- What you will do
Print the lines of the data, starting with the first, up to and including the line where "Definition RuleMessage : Rule" appears.

- Information
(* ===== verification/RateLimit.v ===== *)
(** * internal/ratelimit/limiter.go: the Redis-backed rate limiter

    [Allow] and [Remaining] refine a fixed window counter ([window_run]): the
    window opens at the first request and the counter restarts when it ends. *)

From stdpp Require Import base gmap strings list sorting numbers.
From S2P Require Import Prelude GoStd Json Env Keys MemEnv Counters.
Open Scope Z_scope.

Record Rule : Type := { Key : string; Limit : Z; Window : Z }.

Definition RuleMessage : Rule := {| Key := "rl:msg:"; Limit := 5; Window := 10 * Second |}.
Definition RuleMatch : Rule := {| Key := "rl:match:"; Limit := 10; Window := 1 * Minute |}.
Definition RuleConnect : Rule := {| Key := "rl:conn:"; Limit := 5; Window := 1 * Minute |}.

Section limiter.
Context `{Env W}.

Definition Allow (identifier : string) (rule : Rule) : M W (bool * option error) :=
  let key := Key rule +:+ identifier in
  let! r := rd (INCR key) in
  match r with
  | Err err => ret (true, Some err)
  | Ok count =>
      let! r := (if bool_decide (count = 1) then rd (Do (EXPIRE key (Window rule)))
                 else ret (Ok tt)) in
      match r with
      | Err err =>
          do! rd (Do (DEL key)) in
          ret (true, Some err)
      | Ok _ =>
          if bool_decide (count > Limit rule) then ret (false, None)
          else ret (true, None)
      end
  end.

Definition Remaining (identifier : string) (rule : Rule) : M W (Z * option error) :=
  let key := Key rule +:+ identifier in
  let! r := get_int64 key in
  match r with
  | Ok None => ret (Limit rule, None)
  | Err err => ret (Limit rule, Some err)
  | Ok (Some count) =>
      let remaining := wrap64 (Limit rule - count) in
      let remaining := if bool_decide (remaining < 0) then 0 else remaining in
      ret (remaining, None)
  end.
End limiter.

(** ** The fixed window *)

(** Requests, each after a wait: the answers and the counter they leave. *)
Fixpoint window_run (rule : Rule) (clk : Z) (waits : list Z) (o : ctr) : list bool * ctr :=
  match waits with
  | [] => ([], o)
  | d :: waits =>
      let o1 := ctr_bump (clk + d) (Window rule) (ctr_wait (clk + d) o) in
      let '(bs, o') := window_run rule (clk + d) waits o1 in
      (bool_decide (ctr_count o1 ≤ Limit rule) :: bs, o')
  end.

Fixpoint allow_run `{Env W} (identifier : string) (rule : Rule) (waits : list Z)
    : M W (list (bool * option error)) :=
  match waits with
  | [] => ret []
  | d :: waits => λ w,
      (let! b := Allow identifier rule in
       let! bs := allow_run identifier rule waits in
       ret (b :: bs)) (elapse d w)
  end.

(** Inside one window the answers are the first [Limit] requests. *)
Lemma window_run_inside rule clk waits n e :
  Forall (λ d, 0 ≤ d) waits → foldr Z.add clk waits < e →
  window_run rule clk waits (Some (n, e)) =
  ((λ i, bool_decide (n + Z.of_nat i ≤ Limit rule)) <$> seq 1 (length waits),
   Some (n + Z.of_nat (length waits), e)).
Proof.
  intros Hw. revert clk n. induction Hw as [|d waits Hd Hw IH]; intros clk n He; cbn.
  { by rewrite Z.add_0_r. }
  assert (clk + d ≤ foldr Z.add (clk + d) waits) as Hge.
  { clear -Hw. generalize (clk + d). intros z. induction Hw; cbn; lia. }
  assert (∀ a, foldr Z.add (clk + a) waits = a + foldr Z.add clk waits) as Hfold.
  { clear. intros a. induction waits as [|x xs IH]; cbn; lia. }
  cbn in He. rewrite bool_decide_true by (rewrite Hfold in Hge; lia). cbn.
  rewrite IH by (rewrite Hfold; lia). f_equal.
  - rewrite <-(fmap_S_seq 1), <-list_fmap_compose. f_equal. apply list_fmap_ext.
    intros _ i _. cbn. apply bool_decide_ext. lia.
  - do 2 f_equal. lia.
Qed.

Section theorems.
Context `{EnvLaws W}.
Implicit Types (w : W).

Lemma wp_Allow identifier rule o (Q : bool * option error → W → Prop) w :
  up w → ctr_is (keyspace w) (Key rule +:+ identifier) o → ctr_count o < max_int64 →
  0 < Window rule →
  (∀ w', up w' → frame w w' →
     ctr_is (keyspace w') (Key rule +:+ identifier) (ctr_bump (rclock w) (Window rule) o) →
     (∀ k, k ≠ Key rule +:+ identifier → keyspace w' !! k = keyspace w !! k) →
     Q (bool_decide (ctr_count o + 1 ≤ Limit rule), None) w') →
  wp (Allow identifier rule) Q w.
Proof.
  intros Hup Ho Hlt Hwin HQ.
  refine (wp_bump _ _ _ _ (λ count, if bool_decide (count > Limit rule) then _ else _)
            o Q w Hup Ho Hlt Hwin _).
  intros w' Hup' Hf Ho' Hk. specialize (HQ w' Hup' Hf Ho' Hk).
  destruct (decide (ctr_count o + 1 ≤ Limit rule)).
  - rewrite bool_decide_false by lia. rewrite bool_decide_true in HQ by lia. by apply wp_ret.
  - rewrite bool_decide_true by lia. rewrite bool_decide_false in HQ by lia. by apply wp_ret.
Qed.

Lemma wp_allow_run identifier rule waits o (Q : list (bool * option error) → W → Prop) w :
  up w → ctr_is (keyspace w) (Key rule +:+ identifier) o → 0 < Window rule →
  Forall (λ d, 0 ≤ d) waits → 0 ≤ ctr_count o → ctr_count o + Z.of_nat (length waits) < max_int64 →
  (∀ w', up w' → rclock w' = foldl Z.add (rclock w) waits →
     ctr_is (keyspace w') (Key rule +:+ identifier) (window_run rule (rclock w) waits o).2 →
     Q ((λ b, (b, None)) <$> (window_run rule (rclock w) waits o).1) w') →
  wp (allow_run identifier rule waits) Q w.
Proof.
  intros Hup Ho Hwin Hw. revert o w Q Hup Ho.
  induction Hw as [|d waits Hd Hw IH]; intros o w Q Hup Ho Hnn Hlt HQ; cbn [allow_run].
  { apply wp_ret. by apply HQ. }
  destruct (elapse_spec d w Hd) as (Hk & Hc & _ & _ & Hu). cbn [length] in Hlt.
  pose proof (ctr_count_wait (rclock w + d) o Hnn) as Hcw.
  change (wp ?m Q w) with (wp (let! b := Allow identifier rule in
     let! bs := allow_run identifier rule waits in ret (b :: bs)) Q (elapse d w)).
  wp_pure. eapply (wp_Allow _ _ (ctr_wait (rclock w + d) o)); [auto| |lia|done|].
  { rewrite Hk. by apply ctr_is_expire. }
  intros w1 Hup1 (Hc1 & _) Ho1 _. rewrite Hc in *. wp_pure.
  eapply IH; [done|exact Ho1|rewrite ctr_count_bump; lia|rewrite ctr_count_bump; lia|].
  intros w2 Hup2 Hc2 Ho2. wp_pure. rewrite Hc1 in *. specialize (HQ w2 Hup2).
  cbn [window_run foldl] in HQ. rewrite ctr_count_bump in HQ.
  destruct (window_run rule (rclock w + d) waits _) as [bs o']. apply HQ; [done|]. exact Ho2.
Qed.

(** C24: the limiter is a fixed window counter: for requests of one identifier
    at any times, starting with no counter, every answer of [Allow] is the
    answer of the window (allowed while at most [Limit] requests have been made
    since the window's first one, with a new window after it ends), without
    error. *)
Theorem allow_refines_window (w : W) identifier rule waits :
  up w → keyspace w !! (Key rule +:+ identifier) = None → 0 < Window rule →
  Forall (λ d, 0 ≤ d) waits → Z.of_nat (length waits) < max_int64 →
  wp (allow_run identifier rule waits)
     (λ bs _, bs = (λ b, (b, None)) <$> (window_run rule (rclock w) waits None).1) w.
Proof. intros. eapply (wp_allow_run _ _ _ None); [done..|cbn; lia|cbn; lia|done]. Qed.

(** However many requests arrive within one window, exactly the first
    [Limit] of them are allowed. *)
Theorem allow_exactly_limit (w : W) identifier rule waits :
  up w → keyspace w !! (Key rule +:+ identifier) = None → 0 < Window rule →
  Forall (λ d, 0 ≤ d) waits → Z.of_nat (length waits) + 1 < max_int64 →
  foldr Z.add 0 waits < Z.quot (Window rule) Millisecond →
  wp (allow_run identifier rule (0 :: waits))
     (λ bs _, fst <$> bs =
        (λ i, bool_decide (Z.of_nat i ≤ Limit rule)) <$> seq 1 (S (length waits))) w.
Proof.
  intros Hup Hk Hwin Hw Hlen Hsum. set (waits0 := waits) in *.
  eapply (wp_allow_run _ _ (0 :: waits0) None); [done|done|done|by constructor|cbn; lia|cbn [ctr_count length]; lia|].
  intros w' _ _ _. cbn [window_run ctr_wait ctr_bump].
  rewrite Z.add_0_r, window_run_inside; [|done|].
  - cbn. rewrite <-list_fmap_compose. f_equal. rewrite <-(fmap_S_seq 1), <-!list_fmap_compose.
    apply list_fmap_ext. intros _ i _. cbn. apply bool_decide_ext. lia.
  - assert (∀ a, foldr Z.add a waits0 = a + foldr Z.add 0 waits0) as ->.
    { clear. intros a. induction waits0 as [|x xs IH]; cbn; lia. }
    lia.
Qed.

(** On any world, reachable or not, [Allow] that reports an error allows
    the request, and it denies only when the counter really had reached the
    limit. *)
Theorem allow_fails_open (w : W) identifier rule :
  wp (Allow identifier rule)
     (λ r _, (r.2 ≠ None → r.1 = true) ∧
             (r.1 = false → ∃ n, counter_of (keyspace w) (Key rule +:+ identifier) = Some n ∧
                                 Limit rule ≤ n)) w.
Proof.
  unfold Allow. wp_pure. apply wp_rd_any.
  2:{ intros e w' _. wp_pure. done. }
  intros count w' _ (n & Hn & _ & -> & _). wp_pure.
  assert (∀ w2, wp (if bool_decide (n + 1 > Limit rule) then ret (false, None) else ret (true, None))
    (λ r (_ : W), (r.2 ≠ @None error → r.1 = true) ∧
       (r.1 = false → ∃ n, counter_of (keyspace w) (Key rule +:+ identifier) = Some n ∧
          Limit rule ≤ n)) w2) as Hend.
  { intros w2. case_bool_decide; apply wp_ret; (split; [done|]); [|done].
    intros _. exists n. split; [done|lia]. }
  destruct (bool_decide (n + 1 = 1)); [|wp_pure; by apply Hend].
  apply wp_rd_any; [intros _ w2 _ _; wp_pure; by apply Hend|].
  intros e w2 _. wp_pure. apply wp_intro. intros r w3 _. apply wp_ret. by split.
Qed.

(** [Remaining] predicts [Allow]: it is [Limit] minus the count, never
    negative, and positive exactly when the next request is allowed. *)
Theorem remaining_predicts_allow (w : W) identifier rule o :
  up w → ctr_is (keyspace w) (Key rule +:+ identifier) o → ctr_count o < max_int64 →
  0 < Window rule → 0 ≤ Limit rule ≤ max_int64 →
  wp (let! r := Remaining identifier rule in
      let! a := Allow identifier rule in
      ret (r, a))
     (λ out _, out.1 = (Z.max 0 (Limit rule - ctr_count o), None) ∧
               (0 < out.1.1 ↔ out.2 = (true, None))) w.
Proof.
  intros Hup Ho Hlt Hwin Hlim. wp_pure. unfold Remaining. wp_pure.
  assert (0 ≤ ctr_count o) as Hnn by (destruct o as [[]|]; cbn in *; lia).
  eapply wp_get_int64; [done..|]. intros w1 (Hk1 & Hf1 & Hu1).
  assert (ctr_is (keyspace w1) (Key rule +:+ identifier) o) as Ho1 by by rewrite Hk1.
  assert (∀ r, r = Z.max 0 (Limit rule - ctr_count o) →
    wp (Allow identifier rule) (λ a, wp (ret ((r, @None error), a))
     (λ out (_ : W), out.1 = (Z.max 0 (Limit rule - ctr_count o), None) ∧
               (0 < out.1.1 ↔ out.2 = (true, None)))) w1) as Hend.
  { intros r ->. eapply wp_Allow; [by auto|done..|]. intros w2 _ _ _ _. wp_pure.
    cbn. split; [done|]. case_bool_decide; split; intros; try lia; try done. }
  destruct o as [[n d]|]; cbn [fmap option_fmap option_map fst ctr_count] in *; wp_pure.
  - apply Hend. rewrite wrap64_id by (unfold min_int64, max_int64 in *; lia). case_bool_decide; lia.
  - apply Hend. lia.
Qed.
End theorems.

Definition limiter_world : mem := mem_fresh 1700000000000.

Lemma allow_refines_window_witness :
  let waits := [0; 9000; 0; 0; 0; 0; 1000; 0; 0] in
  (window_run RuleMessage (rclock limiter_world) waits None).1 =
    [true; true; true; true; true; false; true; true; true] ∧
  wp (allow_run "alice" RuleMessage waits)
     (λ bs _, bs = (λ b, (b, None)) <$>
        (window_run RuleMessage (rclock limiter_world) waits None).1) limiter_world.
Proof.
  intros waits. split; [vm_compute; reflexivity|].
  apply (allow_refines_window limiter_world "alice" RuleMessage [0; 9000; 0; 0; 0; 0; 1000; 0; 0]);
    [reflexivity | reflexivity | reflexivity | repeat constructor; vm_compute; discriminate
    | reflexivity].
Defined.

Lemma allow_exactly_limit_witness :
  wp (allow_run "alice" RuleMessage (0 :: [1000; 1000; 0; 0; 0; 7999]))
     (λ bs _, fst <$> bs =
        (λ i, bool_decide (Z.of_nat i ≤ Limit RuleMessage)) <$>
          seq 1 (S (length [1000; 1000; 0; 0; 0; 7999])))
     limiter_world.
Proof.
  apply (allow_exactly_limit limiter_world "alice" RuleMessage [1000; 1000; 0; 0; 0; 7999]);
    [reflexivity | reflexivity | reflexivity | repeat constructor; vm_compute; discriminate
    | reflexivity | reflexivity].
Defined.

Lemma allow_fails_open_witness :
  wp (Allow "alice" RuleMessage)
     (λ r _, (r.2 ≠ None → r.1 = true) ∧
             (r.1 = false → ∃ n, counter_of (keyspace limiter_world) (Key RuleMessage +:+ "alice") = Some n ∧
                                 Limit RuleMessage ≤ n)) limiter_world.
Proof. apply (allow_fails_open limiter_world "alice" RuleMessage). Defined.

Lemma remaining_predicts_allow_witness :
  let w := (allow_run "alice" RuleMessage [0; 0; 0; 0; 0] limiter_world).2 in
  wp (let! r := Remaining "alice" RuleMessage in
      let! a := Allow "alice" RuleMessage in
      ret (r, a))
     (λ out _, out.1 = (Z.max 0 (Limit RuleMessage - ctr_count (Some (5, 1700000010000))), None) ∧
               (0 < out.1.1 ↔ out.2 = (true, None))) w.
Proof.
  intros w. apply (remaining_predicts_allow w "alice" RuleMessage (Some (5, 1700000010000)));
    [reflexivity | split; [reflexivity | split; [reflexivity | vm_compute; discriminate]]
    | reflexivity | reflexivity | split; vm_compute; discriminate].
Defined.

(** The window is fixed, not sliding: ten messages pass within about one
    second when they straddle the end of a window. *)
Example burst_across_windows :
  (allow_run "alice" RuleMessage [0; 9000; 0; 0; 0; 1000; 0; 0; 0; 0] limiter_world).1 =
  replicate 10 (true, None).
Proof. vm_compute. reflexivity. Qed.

- Response to this exercise
(* ===== verification/RateLimit.v ===== *)
(** * internal/ratelimit/limiter.go: the Redis-backed rate limiter

    [Allow] and [Remaining] refine a fixed window counter ([window_run]): the
    window opens at the first request and the counter restarts when it ends. *)

From stdpp Require Import base gmap strings list sorting numbers.
From S2P Require Import Prelude GoStd Json Env Keys MemEnv Counters.
Open Scope Z_scope.

Record Rule : Type := { Key : string; Limit : Z; Window : Z }.

Definition RuleMessage : Rule := {| Key := "rl:msg:"; Limit := 5; Window := 10 * Second |}.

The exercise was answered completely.